Kostka J, Borowiak E, Kostka T
T. Kostka, Department of Geriatrics, Medical University, Pl. Hallera 1, 90-647 Lodz, Poland.
J Nutr Health Aging. 2014 Apr;18(4):366-71. doi: 10.1007/s12603-013-0393-0.
To assess the usefulness in different populations of elderly people in Poland of both modified versions of Mini Nutritional Assessment Short-Forms (MNA-SFs) with a three-category scoring classification: one using BMI (MNA-SF-BMI) and another using calf circumference (MNA-SF-CC).
A group of 932 community-dwelling subjects from the urban environment, 812 subjects from the rural environment and 859 subjects from an institutional environment (nursing homes).
Agreement between both MNA-SFs and the MNA full form.

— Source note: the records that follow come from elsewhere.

(** The JSON answer: the report, or an error message with a status. *)
Inductive ActionData : Type :=
| Json (r : Report)
| JsonError (error : string) (status : Z).

(** The two fields of the submitted form; a missing field reads as [""]. *)
Record FormData : Type := mkForm {
  form_fg : option string;
  form_bg : option string
}.

Definition orEmpty (o : option string) : string :=
  match o with
  | Some s => s
  | None => ""%string
  end.

Definition action (request : FormData) : ActionData :=
  let fgInput := orEmpty (form_fg request) in
  let bgInput := orEmpty (form_bg request) in
  let attempt :=
    let* fg := normalizeColor fgInput in
    let* bg := normalizeColor bgInput in
    let* ratio := contrastRatioDyn fg bg in
    Normal (mkReport ratio (complianceLevel ratio)
              (complianceLevelLarge ratio) fg bg) in
  match attempt with
  | Normal r => Json r
  | Throw _ => JsonError "Invalid input." 400
  end.

End Luminance.

(** One admissible [Math.pow] for a positive base and a non-negative
    exponent, by the binary expansion of the exponent (repeated
    multiplication for its integer part, repeated square roots for its
    fraction). It instantiates the parameter [pow] where the model is run
    on concrete colours. *)
Fixpoint powInteger (fuel : nat) (x y acc : float) : float * float :=
  match fuel with
  | O => (acc, y)
  | S k => if 1 <=? y then powInteger k x (y - 1) (acc * x) else (acc, y)
  end.

Fixpoint powFraction (fuel : nat) (x f acc : float) : float :=
  match fuel with
  | O => acc
  | S k =>
      let r := PrimFloat.sqrt x in
      let f2 := f * 2 in
      if 1 <=? f2 then powFraction k r (f2 - 1) (acc * r)
      else powFraction k r f2 acc
  end.

Definition powBySquareRoots (x y : float) : float :=
  let '(a, f) := powInteger 64 x y 1 in
  powFraction 60 x f a.

Local Close Scope float_scope.

(** ** The page component [Index] *)

Module Index.

Inductive Lang : Type := ja | en.

(** The five pieces of state of the component. The inputs start from the
    colours of the submitted report, which are whatever the action put
    there. *)
Record State : Type := mkState {
  lang : Lang;
  fgInput : JSValue;
  bgInput : JSValue;
  fgIsValid : bool;
  bgIsValid : bool
}.

(** [normalizeColor] as the component calls it: [input.trim] is a
    function only when the input is a string. *)
Definition normalizeColorDyn (input : JSValue) : Completion JSValue :=
  match input with
  | JSString s => normalizeColor s
  | _ => Throw TypeError
  end.

(** The initial state, from [useActionData]: no data before a submit. *)
Definition initialState (data : option ActionData) : State :=
  mkState ja
    (match data with Some (Json r) => fg r | _ => JSString "#ffffff" end)
    (match data with Some (Json r) => bg r | _ => JSString "#000000" end)
    true true.

(** The local variables that the live preview is drawn from. *)
Record Locals : Type := mkLocals {
  fgNormalized : JSValue;
  bgNormalized : JSValue;
  ratio : float;
  levelSmall : Level;
  levelLarge : Level
}.

(** Their initial values: white on black. *)
Definition defaults : Locals :=
  mkLocals (JSString "#ffffff") (JSString "#000000") 21%float AAA AAA.

Section Render.

Variable pow : float -> float -> float.

(** The [try] block of the component body: the assignments made before a
    throw stay, the later variables keep their initial values. *)
Definition render (s : State) : Locals :=
  match normalizeColorDyn (fgInput s) with
  | Throw _ => defaults
  | Normal f =>
      match normalizeColorDyn (bgInput s) with
      | Throw _ =>
          mkLocals f (bgNormalized defaults) (ratio defaults)
            (levelSmall defaults) (levelLarge defaults)
      | Normal b =>
          match contrastRatioDyn pow f b with
          | Throw _ =>
              mkLocals f b (ratio defaults)
                (levelSmall defaults) (levelLarge defaults)
          | Normal r =>
              mkLocals f b r (complianceLevel r) (complianceLevelLarge r)
          end
      end
  end.

End Render.

(** One [try] of the effect: did [normalizeColor] return? *)
Definition returns (input : JSValue) : bool :=
  match normalizeColorDyn input with
  | Normal _ => true
  | Throw _ => false
  end.

(** The effect that follows a change of an input. *)
Definition effect (s : State) : State :=
  mkState (lang s) (fgInput s) (bgInput s)
    (returns (fgInput s)) (returns (bgInput s)).

Definition setFgInput (value : string) (s : State) : State :=
  mkState (lang s) (JSString value) (bgInput s) (fgIsValid s) (bgIsValid s).

Definition setBgInput (value : string) (s : State) : State :=
  mkState (lang s) (fgInput s) (JSString value) (fgIsValid s) (bgIsValid s).

Definition resetColors (s : State) : State :=
  mkState (lang s) (JSString "#ffffff") (JSString "#000000")
    (fgIsValid s) (bgIsValid s).

Definition toggleLanguage (s : State) : State :=
  mkState (match lang s with ja => en | en => ja end)
    (fgInput s) (bgInput s) (fgIsValid s) (bgIsValid s).

(** The live panel shows the numbers when [fgIsValid && bgIsValid]. *)
Definition panelShown (s : State) : bool := fgIsValid s && bgIsValid s.

(** The submit button: [disabled={!fgIsValid || !bgIsValid}]. *)
Definition submitDisabled (s : State) : bool :=
  negb (fgIsValid s) || negb (bgIsValid s).

End Index.

(** The trimmed, lower-cased input is one of the two keys that the
    table inherits and a lower-cased value can spell. *)
Definition isInheritedKey (input : string) : bool :=
  let val := toLowerCase (trim input) in
  (val =? "constructor") || (val =? "__proto__").

(** ** Vocabulary of the statements *)

(** The digits of [[0-9a-fA-F]]: what [[0-9a-f]] matches once the input
    has been lower-cased. *)
Definition isHexAnyCase (c : ascii) : bool :=
  isHexLower c || ((65 <=? code c) && (code c <=? 70))%nat.

Fixpoint hexDigitsAnyCase (n : nat) (s : string) : bool :=
  match n, s with
  | O, EmptyString => true
  | S n', String c r => isHexAnyCase c && hexDigitsAnyCase n' r
  | _, _ => false
  end.

(** [n] copies of '#'. *)
Fixpoint hashes (n : nat) : string :=
  match n with
  | O => EmptyString
  | S n' => String "#" (hashes n')
  end.

(** The characters that make up hex colour strings: '#' and the digits. *)
Definition isColorChar (c : ascii) : bool :=
  (code c =? 35)%nat || isHexAnyCase c.

Fixpoint allColorChars (s : string) : bool :=
  match s with
  | EmptyString => true
  | String c r => isColorChar c && allColorChars r
  end.

(** Some character is one of A-Z. *)
Fixpoint hasUpper (s : string) : bool :=
  match s with
  | EmptyString => false
  | String c r => ((65 <=? code c) && (code c <=? 90))%nat || hasUpper r
  end.

(** Every key under which [namedColors[val]] finds something. *)
Definition allKeys : list string := map fst namedColors ++ ObjectPrototypeKeys.

(** The lower-cased, trimmed input is a key of the named-colour table. *)
Definition isNamed (val : string) : bool := hasKey (map fst namedColors) val.

(** It is a well-formed 6-digit hex code, with or without the leading '#'. *)
Definition isHexCode (val : string) : bool := testHexPattern val || hexDigits 6 val.

(** Only white space. *)
Fixpoint allWhiteSpace (s : string) : bool :=
  match s with
  | EmptyString => true
  | String c r => isWhiteSpace c && allWhiteSpace r
  end.

(** Only hexadecimal digits, in either case. *)
Fixpoint allHexAnyCase (s : string) : bool :=
  match s with
  | EmptyString => true
  | String c r => isHexAnyCase c && allHexAnyCase r
  end.

(** What the trimmed, lower-cased input has to be for a colour: a key of
    the table or a 6-digit hex code. *)
Definition isColorToken (input : string) : bool :=
  let val := toLowerCase (trim input) in
  isNamed val || isHexCode val.

(** The levels in order of strictness: Fail, AA, AAA. *)
Definition levelRank (l : Level) : nat :=
  match l with
  | Fail => 0
  | AA => 1
  | AAA => 2
  end.

(** The number that stands for an integer (exact below 2^53), as
    [parseInt16] produces it. *)
Definition numberOfZ (n : Z) : float := of_uint63 (Uint63.of_Z n).

(** A number that is finite and not zero
    ([Number.isFinite(x) && x !== 0]). *)
Definition finiteNonZero (x : float) : bool :=
  match classify x with
  | PNormal | NNormal | PSubn | NSubn => true
  | _ => false
  end.

(** The check behind [parseInt16_pair], as a computation. *)
Definition pairParsed (c1 c2 : ascii) : bool :=
  match hexDigitValue c1, hexDigitValue c2 with
  | Some d1, Some d2 =>
      ((0 <=? d1) && (d1 <? 16) && (0 <=? d2) && (d2 <? 16))%Z
      && Leibniz.eqb (parseInt16 (String c1 (String c2 EmptyString)))
                     (numberOfZ (16 * d1 + d2))
  | _, _ => false
  end.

MNA-SF-BMI correctly classified 84.12%, 82.51% and 81.84% of subjects from urban, rural and institutional environment, respectively. For MNA-SF-CC those values were 82.4%, 71.8% and 76.6%, respectively. The sensitivity and specificity of MNA-SF-BMI and MNA-SF-CC against full MNA in screening for "at risk/malnutrition" and "malnutrition" were generally very high, except for relatively lower sensitivity (74.1%) when screening for "malnutrition" with MNA-SF-CC in nursing homes.

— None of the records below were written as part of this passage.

(* ================================================================= *)
(** ** Python floats *)

Inductive pyfloat : Type :=
| Fin (x : R)
| PInf
| NInf
| NaN.

(** Boolean tests on reals, as the comparisons of the source return. *)
Definition Rltb (x y : R) : bool := if Rlt_dec x y then true else false.
Definition Reqb (x y : R) : bool := if Req_dec_T x y then true else false.

Lemma Rltb_true x y : Rltb x y = true <-> x < y.
Proof. unfold Rltb; destruct (Rlt_dec x y); split; intros; auto; discriminate. Qed.

Lemma Rltb_false x y : Rltb x y = false <-> ~ x < y.
Proof.
  unfold Rltb; destruct (Rlt_dec x y); split; intros; auto;
    try discriminate; contradiction.
Qed.

Lemma Reqb_true x y : Reqb x y = true <-> x = y.
Proof. unfold Reqb; destruct (Req_dec_T x y); split; intros; auto; discriminate. Qed.

Lemma Reqb_false x y : Reqb x y = false <-> x <> y.
Proof.
  unfold Reqb; destruct (Req_dec_T x y); split; intros; auto;
    try discriminate; contradiction.
Qed.

(* ================================================================= *)
(** ** Exceptions *)

Inductive exn : Type :=
| ZeroDivisionError.

Inductive result (A : Type) : Type :=
| Ok (a : A)
| Raise (e : exn).

Arguments Ok {A} a.
Arguments Raise {A} e.

Definition bind {A B : Type} (m : result A) (k : A -> result B) : result B :=
  match m with
  | Ok a => k a
  | Raise e => Raise e
  end.

Notation "x <- m ;; k" := (bind m (fun x => k))
  (at level 61, m at next level, right associativity).

(* ================================================================= *)
(** ** Float operations *)

Module Py.

(** [-a] *)
Definition neg (a : pyfloat) : pyfloat :=
  match a with
  | Fin x => Fin (- x)
  | PInf => NInf
  | NInf => PInf
  | NaN => NaN
  end.

(** [a + b] *)
Definition add (a b : pyfloat) : pyfloat :=
  match a, b with
  | NaN, _ | _, NaN => NaN
  | Fin x, Fin y => Fin (x + y)
  | PInf, NInf | NInf, PInf => NaN
  | PInf, _ | _, PInf => PInf
  | NInf, _ | _, NInf => NInf
  end.

(** [a - b] *)
Definition sub (a b : pyfloat) : pyfloat := add a (neg b).

(** The sign of an infinite product or quotient: [s] is the infinity
    taken when the finite factor [x] is positive. *)
Definition scale_inf (s : pyfloat) (x : R) : pyfloat :=
  if Reqb x 0 then NaN else if Rltb 0 x then s else neg s.

(** [a * b] *)
Definition mul (a b : pyfloat) : pyfloat :=
  match a, b with
  | NaN, _ | _, NaN => NaN
  | Fin x, Fin y => Fin (x * y)
  | Fin x, PInf | PInf, Fin x => scale_inf PInf x
  | Fin x, NInf | NInf, Fin x => scale_inf NInf x
  | PInf, PInf | NInf, NInf => PInf
  | PInf, NInf | NInf, PInf => NaN
  end.

(** [abs(a)] *)
Definition abs (a : pyfloat) : pyfloat :=
  match a with
  | Fin x => Fin (Rabs x)
  | PInf | NInf => PInf
  | NaN => NaN
  end.

(** [a ** 2], as the exact product.  Python raises [OverflowError] when
    the square exceeds the largest float; the properties that depend on
    the square assume [squares_safely]. *)
Definition sq (a : pyfloat) : pyfloat := mul a a.

(** [a < b]; every comparison with [nan] is false. *)
Definition lt (a b : pyfloat) : bool :=
  match a, b with
  | NaN, _ | _, NaN => false
  | Fin x, Fin y => Rltb x y
  | Fin _, PInf | NInf, Fin _ | NInf, PInf => true
  | Fin _, NInf | PInf, _ | NInf, NInf => false
  end.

Both MNA-SFs can be recommended as screening tools in assessing the nutritional state of the community-dwelling and institutionalised elderly in Poland. The full version of the MNA confirmed the results of MNA-SFs in this group. The "classic" MNA-SF using BMI was found to perform better than the MNA-SF-CC. The MNA-SF-CC should be used only when measuring BMI is not possible. While using MNA-SF-CC in nursing homes, a higher MNA-SF-CC cut-point of eleven should be rather used in this population to screen for "at risk/malnutrition".
评估波兰不同老年人群体中两种采用三类评分分类的简易营养评估简表(MNA-SF)修改版的实用性:一种使用体重指数(MNA-SF-BMI),另一种使用小腿围度(MNA-SF-CC)。
一组来自城市环境的932名社区居住受试者、812名来自农村环境的受试者以及859名来自机构环境(养老院)的受试者。
两种MNA-SF与MNA完整版之间的一致性。
MNA-SF-BMI分别正确分类了城市、农村和机构环境中84.12%、82.51%和81.84%的受试者。对于MNA-SF-CC,这些值分别为82.4%、71.8%和76.6%。MNA-SF-BMI和MNA-SF-CC在筛查“有风险/营养不良”和“营养不良”时相对于完整MNA的敏感性和特异性总体上非常高,除了在养老院使用MNA-SF-CC筛查“营养不良”时敏感性相对较低(74.1%)。
两种MNA-SF均可推荐作为评估波兰社区居住和机构养老老年人营养状况的筛查工具。MNA完整版证实了该组中MNA-SF的结果。发现使用体重指数的“经典”MNA-SF比MNA-SF-CC表现更好。仅在无法测量体重指数时才应使用MNA-SF-CC。在养老院使用MNA-SF-CC时,该人群筛查“有风险/营养不良”时应采用更高的切点值11。